Information provided:
◆ ◆ ◆ ◆ ◆ ◆ ◆
(** A preconnection that asks for Scavenger is initiated. *)
Lemma Initiate_reaches_script_witness :
  ∃ x s1 new t_prefs,
    SampleStack.initiate.1 = Ok (Some x, None) ∧
    ready (script_of SampleStack.client) s1 new ∧
    is_prefs SampleScript.text new (Some SampleStack.preferred) t_prefs.
Proof.
  destruct (Initiate_reaches_script (H := SamplePan.pan) (Q := nat) SampleScript.text [] (SampleStack.world SampleStack.client) 5%positive
    (mkView None (Some (mkEndpoint "17-ffaa:1:2,[127.0.0.1]:1337" (Some (ScionQuicProtocol SampleStack.quic))))
       Require_ Require_ Require_ ∅ dynamic NewDisabledSecurityParameters (Some SampleStack.preferred))
    _ SampleStack.quic tt SampleStack.client (LFunc (Script 0))
    SampleStack.connected SampleStack.initiate.2 eq_refl eq_refl eq_refl eq_refl)
    as (addr & n1 & Ha & Hgo).
  - reflexivity.
  - apply reaches_new.
  - split_and!; reflexivity.
  - reflexivity.
  - intros p [= <-]. split; split; vm_compute; congruence.
  - eexists. split; vm_compute; reflexivity.
  - exact (pair_of_fst _ _ SampleStack.initiated).
  - injection Ha as <- <-.
    destruct Hgo as (l & r & ps & s1 & new & lts & tp & tl & e & s2 & Hready & Hprefs & _); [discriminate|].
    exists SampleStack.connected, s1, new, tp. split; [exact SampleStack.initiated|]. split; [exact Hready|exact Hprefs].
Defined.

Lemma offered_path_returns_witness :
  (perform SampleStack.open;; perform OpPath) SampleStack.client
  = (Ok (Some SampleClient.x, None), (perform OpPath SampleStack.opened).2) ∧
  ∃ s1 new lts t_paths,
    ready (script_of SampleStack.client) s1 new ∧ lists is_ref new lts t_paths ∧
    offered_as [without_forwarding SampleClient.x; without_forwarding SampleStack.y] lts new (ppaths s1).
Proof.
  split; [apply injective_projections; [vm_compute; reflexivity|vm_compute; reflexivity]|].
  destruct (offered_path_returns (H := SamplePan.pan) (Q := nat) SampleScript.text [] SamplePan.ClientA SamplePan.Server
    [SampleClient.x; SampleStack.y] SampleStack.client (LFunc (Script 0)) (reaches_new _ _))
    as (s1 & new & lts & tp & tl & Hready & _ & Hlist & Hoff & _).
  - split_and!; reflexivity.
  - by intros p.
  - eexists. split; vm_compute; reflexivity.
  - exists s1, new, lts, tl. split; [exact Hready|]. split; [exact Hlist|exact Hoff].
Defined.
◆ ◆ ◆ ◆ ◆ ◆ ◆
Aim of the task: Retype all the data verbatim.

Task answer:
(** A preconnection that asks for Scavenger is initiated. *)
Lemma Initiate_reaches_script_witness :
  ∃ x s1 new t_prefs,
    SampleStack.initiate.1 = Ok (Some x, None) ∧
    ready (script_of SampleStack.client) s1 new ∧
    is_prefs SampleScript.text new (Some SampleStack.preferred) t_prefs.
Proof.
  destruct (Initiate_reaches_script (H := SamplePan.pan) (Q := nat) SampleScript.text [] (SampleStack.world SampleStack.client) 5%positive
    (mkView None (Some (mkEndpoint "17-ffaa:1:2,[127.0.0.1]:1337" (Some (ScionQuicProtocol SampleStack.quic))))
       Require_ Require_ Require_ ∅ dynamic NewDisabledSecurityParameters (Some SampleStack.preferred))
    _ SampleStack.quic tt SampleStack.client (LFunc (Script 0))
    SampleStack.connected SampleStack.initiate.2 eq_refl eq_refl eq_refl eq_refl)
    as (addr & n1 & Ha & Hgo).
  - reflexivity.
  - apply reaches_new.
  - split_and!; reflexivity.
  - reflexivity.
  - intros p [= <-]. split; split; vm_compute; congruence.
  - eexists. split; vm_compute; reflexivity.
  - exact (pair_of_fst _ _ SampleStack.initiated).
  - injection Ha as <- <-.
    destruct Hgo as (l & r & ps & s1 & new & lts & tp & tl & e & s2 & Hready & Hprefs & _); [discriminate|].
    exists SampleStack.connected, s1, new, tp. split; [exact SampleStack.initiated|]. split; [exact Hready|exact Hprefs].
Defined.

Lemma offered_path_returns_witness :
  (perform SampleStack.open;; perform OpPath) SampleStack.client
  = (Ok (Some SampleClient.x, None), (perform OpPath SampleStack.opened).2) ∧
  ∃ s1 new lts t_paths,
    ready (script_of SampleStack.client) s1 new ∧ lists is_ref new lts t_paths ∧
    offered_as [without_forwarding SampleClient.x; without_forwarding SampleStack.y] lts new (ppaths s1).
Proof.
  split; [apply injective_projections; [vm_compute; reflexivity|vm_compute; reflexivity]|].
  destruct (offered_path_returns (H := SamplePan.pan) (Q := nat) SampleScript.text [] SamplePan.ClientA SamplePan.Server
    [SampleClient.x; SampleStack.y] SampleStack.client (LFunc (Script 0)) (reaches_new _ _))
    as (s1 & new & lts & tp & tl & Hready & _ & Hlist & Hoff & _).
  - split_and!; reflexivity.
  - by intros p.
  - eexists. split; vm_compute; reflexivity.
  - exists s1, new, lts, tl. split; [exact Hready|]. split; [exact Hlist|exact Hoff].
Defined.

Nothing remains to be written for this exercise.